The stranger recoiled a little, and April watched her realize that maybe she wasn’t the first fiancée who had shown up since Gabriel went missing. But she didn’t bother trying to convince Ms. Nelson.
“She’ll go for the men, you watch,” Colin whispered, and sure enough, the stranger rushed to the uncle, tears in her eyes.
“Oh, Uncle Evert! We have to find him!”
But Uncle Evert simply asked, “Gabriel Winterborne has a birthmark. Where is it?”
“His arm,” she said after a moment and pointed to a place just above the bend of her left elbow.
“My nephew is allergic to what food?”
“Asparagus,” the woman said, finally getting the hang of the game.
“Where did you meet?”
“At an inn. I was passing through. He’d come for supplies.”
“I see,” the uncle said. “When was this?”
“Two years ago. We fell in love.”
“And you’ve been together ever since?”
“That’s what people do when they’re in love.” The stranger gave a haughty look in Ms. Nelson’s direction.
“But you don’t know where he is now?” the uncle asked.
“We were separated in a storm. But he said if anything ever happened to him I was supposed to come here—that his family would take care of me.”
“Does this happen a lot?” April whispered and Colin shrugged.
“Every couple of months. This one’s pretty good. Most never make it past the guardhouse. Evert needs to get a new question, though. Anyone who’s ever googled Gabriel Winterborne shirtless knows about that birthmark. Not much test for a grifter. And she’s a fair grifter.” He gestured to the woman below.

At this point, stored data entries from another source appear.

Lemma paired_sofa h gn (vs ss : dict addr) n s :
  Forall2 (paired h gn) vs ss -> In (n, s) ss ->
  exists v, In (n, v) vs /\ paired h gn (n, v) (n, s).
Proof.
  induction 1 as [|kv ks vs ss Hp _ IH]; intros Hin; [destruct Hin|].
  destruct Hin as [->|Hin].
  - destruct kv as [n' v]. pose proof Hp as [Hn _]. simpl in Hn. subst n'.
    exists v. split; [left; reflexivity | exact Hp].
  - destruct (IH Hin) as (v & Hv & Hp'). exists v. split; [right; exact Hv | exact Hp'].
Qed.

Lemma paired_keys h gn (vs ss : dict addr) :
  Forall2 (paired h gn) vs ss -> dict_keys vs = dict_keys ss.
Proof.
  induction 1 as [|kv ks vs ss [Hn _] _ IH]; [reflexivity|].
  simpl. rewrite Hn, IH. reflexivity.
Qed.

(** One step of a program that leaves the two dictionaries as they are:
    the allocators may have advanced, the views may hold the structures
    [fresh] in addition, which carry identifiers issued in the step, and the
    Sofas and the other structures keep their identifiers. *)
Lemma document_ok_step (fresh : addr -> Prop) (h h' : heap) (c : Cas.t)
    (gx gn gx' gn' : IdGenerator.t) (vs ss : dict addr) :
  document_ok h c ->
  sel generators_ h !! Cas._xmi_id_generator c = Some gx ->
  sel generators_ h !! Cas._sofa_num_generator c = Some gn ->
  sel view_dicts_ h !! Cas._views c = Some vs ->
  sel sofa_dicts_ h !! Cas._sofas c = Some ss ->
  sel generators_ h' !! Cas._xmi_id_generator c = Some gx' ->
  sel generators_ h' !! Cas._sofa_num_generator c = Some gn' ->
  IdGenerator._next_id gx <= IdGenerator._next_id gx' ->
  IdGenerator._next_id gn <= IdGenerator._next_id gn' ->
  sel view_dicts_ h' !! Cas._views c = Some vs ->
  sel sofa_dicts_ h' !! Cas._sofas c = Some ss ->
  (forall b, fresh b \/ ~ fresh b) ->
  (forall n v view, In (n, v) vs -> sel views_ h !! v = Some view ->
     exists view', sel views_ h' !! v = Some view' /\
       View.sofa view' = View.sofa view /\
       forall b, In b (get_all_annotations view') ->
         In b (get_all_annotations view) \/ fresh b) ->
  (forall n s sofa, In (n, s) ss -> sel sofas_ h !! s = Some sofa ->
     exists sofa', sel sofas_ h' !! s = Some sofa' /\
       Sofa.sofaID sofa' = Sofa.sofaID sofa /\
       Sofa.xmiID sofa' = Sofa.xmiID sofa /\
       Sofa.sofaNum sofa' = Sofa.sofaNum sofa) ->
  (forall b fs, ~ fresh b -> sel structures_ h !! b = Some fs ->
     exists fs', sel structures_ h' !! b = Some fs' /\
       FeatureStructure.xmiID fs' = FeatureStructure.xmiID fs) ->
  (forall b, fresh b ->
     exists i, identifier h' (OFs b) = Some i /\
       IdGenerator._next_id gx <= i < IdGenerator._next_id gx') ->
  (forall b1 b2 i, fresh b1 -> fresh b2 ->
     identifier h' (OFs b1) = Some i -> identifier h' (OFs b2) = Some i -> b1 = b2) ->
  document_ok h' c.
Proof.
  intros (gx0 & gn0 & vs0 & ss0 & Hgx0 & Hgn0 & Hne & Hvs0 & Hss0 & Hnd & Hcur & Hpair & Hbelow
          & Huniq & Hnums)
    Hgx Hgn Hvs Hss Hgx' Hgn' Hlex Hlen Hvs' Hss' Hdec Hviews Hsofas Hold Hfresh Hfresh2.
  rewrite Hgx in Hgx0. injection Hgx0 as <-.
  rewrite Hgn in Hgn0. injection Hgn0 as <-.
  rewrite Hvs in Hvs0. injection Hvs0 as <-.
  rewrite Hss in Hss0. injection Hss0 as <-.
  (* every member of the new store is fresh or a member of the old one with
     its identifier *)
  assert (forall o, member h' c o ->
            (exists b, o = OFs b /\ fresh b) \/
            (member h c o /\ identifier h' o = identifier h o)) as Hmem.
  { intros [b|s] Hm.
    - destruct Hm as (vs1 & n & v & view' & Hvs1 & Hin & Hview' & Hb).
      assert (vs1 = vs) as -> by congruence.
      destruct (Hdec b) as [Hf|Hnf]; [left; exists b; auto|]. right.
      destruct (paired_view _ _ _ _ _ _ Hpair Hin) as (s & _ & _ & view & sofa & Hview & _).
      cbn [fst snd] in Hview.
      destruct (Hviews n v view Hin Hview) as (view1 & Hview1 & _ & Hsub).
      assert (view1 = view') as -> by congruence.
      destruct (Hsub b Hb) as [Hbin|Hf]; [|contradiction].
      assert (member h c (OFs b)) as Hmb.
      { exists vs, n, v, view. auto. }
      split; [exact Hmb|].
      destruct (Hbelow _ Hmb) as (i & Hi & _). unfold identifier in Hi |- *.
      destruct (sel structures_ h !! b) as [fs|] eqn:Hfs; [|discriminate].
      destruct (Hold b fs Hnf Hfs) as (fs' & Hfs' & Hid).
      rewrite Hfs'. exact Hid.
    - destruct Hm as (ss1 & n & Hss1 & Hin).
      assert (ss1 = ss) as -> by congruence. right.
      split; [exists ss, n; auto|].
      destruct (paired_sofa _ _ _ _ _ _ Hpair Hin) as (v & _ & _ & view & sofa & _ & _ & Hsofa & _).
      cbn [fst snd] in Hsofa.
      destruct (Hsofas n s sofa Hin Hsofa) as (sofa' & Hsofa' & _ & Hid & _).
      unfold identifier. rewrite Hsofa', Hsofa, Hid. reflexivity. }
  exists gx', gn', vs, ss.
  repeat (split; [assumption|]).
  split.
  { eapply Forall2_impl_in; [exact Hpair|].
    intros [n v] [n' s] Hinv Hins (Hn & view & sofa & Hview & Hs & Hsofa & Hname & Hnum).
    cbn [fst snd] in *. subst n'.
    destruct (Hviews n v view Hinv Hview) as (view' & Hview' & Hsame & _).
    destruct (Hsofas n s sofa Hins Hsofa) as (sofa' & Hsofa' & Hid & _ & Hnum').
    split; [reflexivity|]. exists view', sofa'. cbn [fst snd].
    repeat split; try assumption; try congruence. lia. }
  split.
  { intros o Hm. destruct (Hmem o Hm) as [(b & -> & Hf)|[Hm0 Hid]].
    - destruct (Hfresh b Hf) as (i & Hi & Hrange). exists i. split; [exact Hi | lia].
    - destruct (Hbelow o Hm0) as (i & Hi & Hlt). exists i. rewrite Hid.
      split; [exact Hi | lia]. }
  split.
  { intros o1 o2 i Hm1 Hm2 Hi1 Hi2.
    destruct (Hmem o1 Hm1) as [(b1 & -> & Hf1)|[Hm01 Hid1]];
      destruct (Hmem o2 Hm2) as [(b2 & -> & Hf2)|[Hm02 Hid2]].
    - f_equal. eapply Hfresh2; eassumption.
    - exfalso. destruct (Hfresh b1 Hf1) as (j & Hj & Hrange).
      destruct (Hbelow o2 Hm02) as (k & Hk & Hlt). rewrite Hid2 in Hi2.
      assert (j = i) by congruence. assert (k = i) by congruence. lia.
    - exfalso. destruct (Hfresh b2 Hf2) as (j & Hj & Hrange).
      destruct (Hbelow o1 Hm01) as (k & Hk & Hlt). rewrite Hid1 in Hi1.
      assert (j = i) by congruence. assert (k = i) by congruence. lia.
    - rewrite Hid1 in Hi1. rewrite Hid2 in Hi2. eapply Huniq; eassumption. }
  intros n1 s1 n2 s2 so1 so2 Hin1 Hin2 Hso1 Hso2 Hnum.
  destruct (paired_sofa _ _ _ _ _ _ Hpair Hin1) as (v1 & _ & _ & view1 & sofa1 & _ & _ & Hsofa1 & _).
  destruct (paired_sofa _ _ _ _ _ _ Hpair Hin2) as (v2 & _ & _ & view2 & sofa2 & _ & _ & Hsofa2 & _).
  cbn [fst snd] in Hsofa1, Hsofa2.
  destruct (Hsofas n1 s1 sofa1 Hin1 Hsofa1) as (sofa1' & Hsofa1' & _ & _ & Hnum1).
  destruct (Hsofas n2 s2 sofa2 Hin2 Hsofa2) as (sofa2' & Hsofa2' & _ & _ & Hnum2).
  assert (sofa1' = so1) as -> by congruence. assert (sofa2' = so2) as -> by congruence.
  eapply (Hnums n1 s1 n2 s2 sofa1 sofa2); try eassumption. congruence.
Qed.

“Maybe she does know him,” April said.
But Colin looked at her and tilted his head. “Aww. You’re sweet,” he said even though April didn’t feel sweet. At all. And she was just about to say so when Colin said, “At least this one didn’t bring a kid.”
“They do that?”
“Sure they do,” Colin said. “Oldest grift in the world. Course, these days, it won’t stand up, with DNA and all, but DNA takes time, don’t it? And if you’ve got a family who wants someone back real bad, sometimes you can dangle ’em on for a few days. At least a good grifter can. And she’s good.” He gestured to the woman, then shrugged. “But I’ve seen better.”
Something in the way he said it, April had no doubt he had. Down below, Smithers was guiding the newest future Mrs. Winterborne to the door, but April couldn’t take her eyes away from the boy beside her.
“Colin?” she asked slowly. “Who’s the best grifter you ever saw?”
He took a deep breath, and when he spoke again, the words were soft and low. “One woman came here about a year ago. Dressed real normal, see. No rags. No furs. Just a pretty lady with a boy who looks like the dead guy. That’s the key. That and knowing what people want to see. And hear. That one they asked to stay awhile.”
“What happened to her?” April asked.
“She ran off. Cleaned out the silver and the safe and was gone by morning.”
“What happened to the boy?”
Colin grinned. And shrugged. And said, “Nice to meet you.”
“Colin!” Ms. Nelson’s voice echoed up from the floor below. “I’m assuming you’re up there.”
He scooted closer to the light and the railing, and yelled, “She was good, wasn’t she? But not good enough.”
“No. She wasn’t good enough. Come on, now. You too, April,” Ms. Nelson said. “I’m starving.”